The National Rifle Association opposes the bill, and it would need 60 votes to clear procedural hurdles, but it appears to have a chance of passing.

The extraordinary actions in the House marked a significant change in Democratic tactics on gun control, highlighting the rising passions since a lone gunman who pledged support for the Islamic State in Iraq and Syria killed 49 people in Orlando on June 12.

Rep. John Lewis (D-Ga.), a civil rights icon who was beaten by police in the 1965 march in Selma, Ala. and has participated in civil rights sit-ins, led Wednesday’s protests in a move meant to symbolize civil disobedience.

“Sometimes you have to do something out of the ordinary. Sometimes you have to make a way out of no way. We have been too quiet for too long,” Lewis said in a speech that led into the sit-in.

“There comes a time when you have to say something, when you have to make a little noise, when you have to move your feet. And this is the time.  Now is the time to get in the way.”

The plan seems to have originally stemmed from Reps. David Cicilline (R.I.) and Katherine Clark (Mass.). Rep. John Larson (Conn.) thanked them on the floor Wednesday evening for working with Lewis to organize the sit-in.

Democrats participating in the protests seemed to revel in sitting casually on the House floor. Seats in the chamber remained empty as many lawmakers opted to sit cross-legged on the floor taking photos of each other and live-streaming video.

Lawmakers took turns reading aloud names of recent victims of gun violence, sharing personal stories and returning to chants of “No bill, no break.”

At one point, Rep. Debbie Wasserman Schultz (D-Fla.), the chairwoman of the Democratic National Committee, read aloud a letter from her close friend, former Rep. Gabrielle Giffords (D-Ariz.).

Giffords, who was shot in the head at a constituent event in January 2011, has since become a prominent advocate for gun control.

House Republicans were visibly annoyed by the protest.

“I don’t think we should allow ourselves to be blackmailed and intimidated, and that’s what this is. No minority gets control of the floor,” Rep. Tom Cole (R-Okla.), a senior appropriator, told The Hill. “We didn’t do this during ObamaCare, but if we allow this precedent to get set, where does is stop?

“I don’t think the people who started this fight have thought very much about a way to end it.”

He said Minority Leader Nancy Pelosi (D-Calif.) “needs to ask herself what she’d do about it if she were Speaker and this were being done to her.”

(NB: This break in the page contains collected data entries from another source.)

Lemma toggleConversion_step token s r s' : toggleConversion token s = (r, s') -> rtc reg_step s s'.
Proof.
  unfold toggleConversion. rewrite bind_gets. destruct (GetTokenPairID s token) as [[|z id]|]; try by intros [= <- <-].
  destruct (GetTokenPair s (Some (z :: id))) as [p|] eqn:Hp; [|by intros [= <- <-]]. intros [= <- <-].
  apply GetTokenPair_inv in Hp as (id' & [= <-] & Hp). by eapply rtc_once, RS_toggle.
Qed.
Lemma SetToken_step p s r s' : IsHexAddress (Erc20Address p) = true -> SetToken p s = (r, s') -> rtc reg_step s s'.
Proof.
  intros Hx Hr. destruct r as [[]|e|m]; [|by rewrite (SetToken_fails _ _ _ _ Hr)..].
  apply SetToken_ok in Hr as (? & ? & ->). by apply rtc_once, RS_pair.
Qed.
Lemma setAllowance_step t o sp v b s r s' : address_ok t -> address_ok o -> address_ok sp ->
  setAllowance t o sp v b s = (r, s') -> rtc reg_step s s'.
Proof.
  intros ? ? ? Hr. destruct r as [[]|e|m]; [|by rewrite (setAllowance_fails _ _ _ _ _ _ _ _ Hr)..].
  by apply rtc_once, (RS_allowance t o sp v b).
Qed.

(** ** What a consistent registry answers *)

Lemma id_some id p s : reg_wf s -> er_pairs s !! id = Some p -> id <> [].
Proof. intros Hw Hp ->. destruct (rw_pair s Hw _ _ Hp) as (Hid & _). by apply (tmhash_some _ Hid). Qed.

(** The pair of a registered contract, and of a registered denom. *)
Lemma erc20_pair s t id : reg_wf s -> address_ok t -> GetERC20Map s t = Some id ->
  id <> [] /\ exists p, GetTokenPair s (Some id) = Some p /\ GetERC20Contract p = t /\ er_pairs s !! id = Some p.
Proof.
  intros Hw Ht Hm. destruct (rw_erc20 s Hw _ _ Hm) as (p & Hp & E). split; [by eapply id_some|].
  exists p. split_and!; [by apply GetTokenPair_stored| |done]. symmetry. apply address_bytes_inj; [done|apply hex_range|done].
Qed.
Lemma denom_pair s d id : reg_wf s -> GetDenomMap s d = Some id ->
  id <> [] /\ exists p, GetTokenPair s (Some id) = Some p /\ tp_Denom p = d /\ er_pairs s !! id = Some p.
Proof.
  intros Hw Hm. destruct (rw_denom s Hw _ _ Hm) as (p & Hp & E). split; [by eapply id_some|].
  exists p. split_and!; [by apply GetTokenPair_stored| |done]. symmetry. by apply str_bytes_inj.
Qed.

(** The two directions of the registry are inverse. *)
Lemma lookup_inverse s t d : reg_wf s -> address_ok t ->
  GetTokenDenom s t = Ok d <-> IsDenomRegistered s d = true /\ GetCoinAddress s d = Ok t.
Proof.
  intros Hw Ht. unfold GetTokenDenom, GetCoinAddress, IsDenomRegistered. rewrite bool_decide_eq_true. split.
  - destruct (GetERC20Map s t) as [id|] eqn:Hm; [|done].
    destruct (erc20_pair _ _ _ Hw Ht Hm) as (Hne & p & Hg & Hc & Hp). destruct id as [|z id]; [done|]. rewrite Hg.
    intros [= <-]. destruct (rw_pair s Hw _ _ Hp) as (_ & _ & _ & Hd). unfold GetDenomMap. rewrite Hd, Hg, Hc. eauto.
  - intros [[id Hm] Hr]. rewrite Hm in Hr. destruct (denom_pair _ _ _ Hw Hm) as (Hne & p & Hg & <- & Hp).
    destruct id as [|z id]; [done|]. rewrite Hg in Hr. injection Hr as <-.
    destruct (rw_pair s Hw _ _ Hp) as (_ & _ & Ha & _). unfold GetERC20Map. by rewrite Ha, Hg.
Qed.

Lemma hex_text_inj a b : address_ok a -> address_ok b -> Address_Hex a = Address_Hex b -> a = b.
Proof. intros Ha Hb E. rewrite <- (hex_address a Ha), <- (hex_address b Hb). by rewrite E. Qed.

On social media, a few Republicans offered harsher takes.

“Calling this a sit-in is a disgrace to Woolworth’s,” Rep. Mark Walker (R-N.C.) tweeted, referring to the 1960 protests at a lunch counter in Greensboro, N.C., that helped kick off the civil rights movement. He argued that Democrats were in fact sitting-in to strip rights away from Americans.

The cameras showing House floor proceedings are controlled by the majority leadership, which has repeatedly declined in recent years under both parties to grant C-SPAN power over the footage.

House GOP aides also noted that the chamber approved rules for this Congress that call on the House cameras to be turned off when the chamber is not in session.

And they pointed to a 2008 incident under then-Speaker Pelosi’s leadership when Democrats turned off the cameras as Republicans talked about gas prices.

Even so, Republicans were clearly caught off guard by Democrats’ stunt on Wednesday.

The sit-in stretched throughout the day, forcing Republicans to postpone scheduled consideration of a financial services spending bill.

Multiple senators trekked across the Capitol to show solidarity with House Democrats, including Sens. Elizabeth Warren (D-Mass.), Tim Kaine (Va.), Dick Durbin (Ill.), Maria Cantwell (Wash.), Ron Wyden (Ore.) and Cory Booker (N.J.).

Presumptive Democratic presidential nominee Hillary Clinton, who met with House Democrats on Capitol Hill earlierWednesday, praised the protest on Twitter, as did former President Bill Clinton and White House spokesman Josh Earnest.

Scott Wong contributed.

Updated at 10:50 p.m.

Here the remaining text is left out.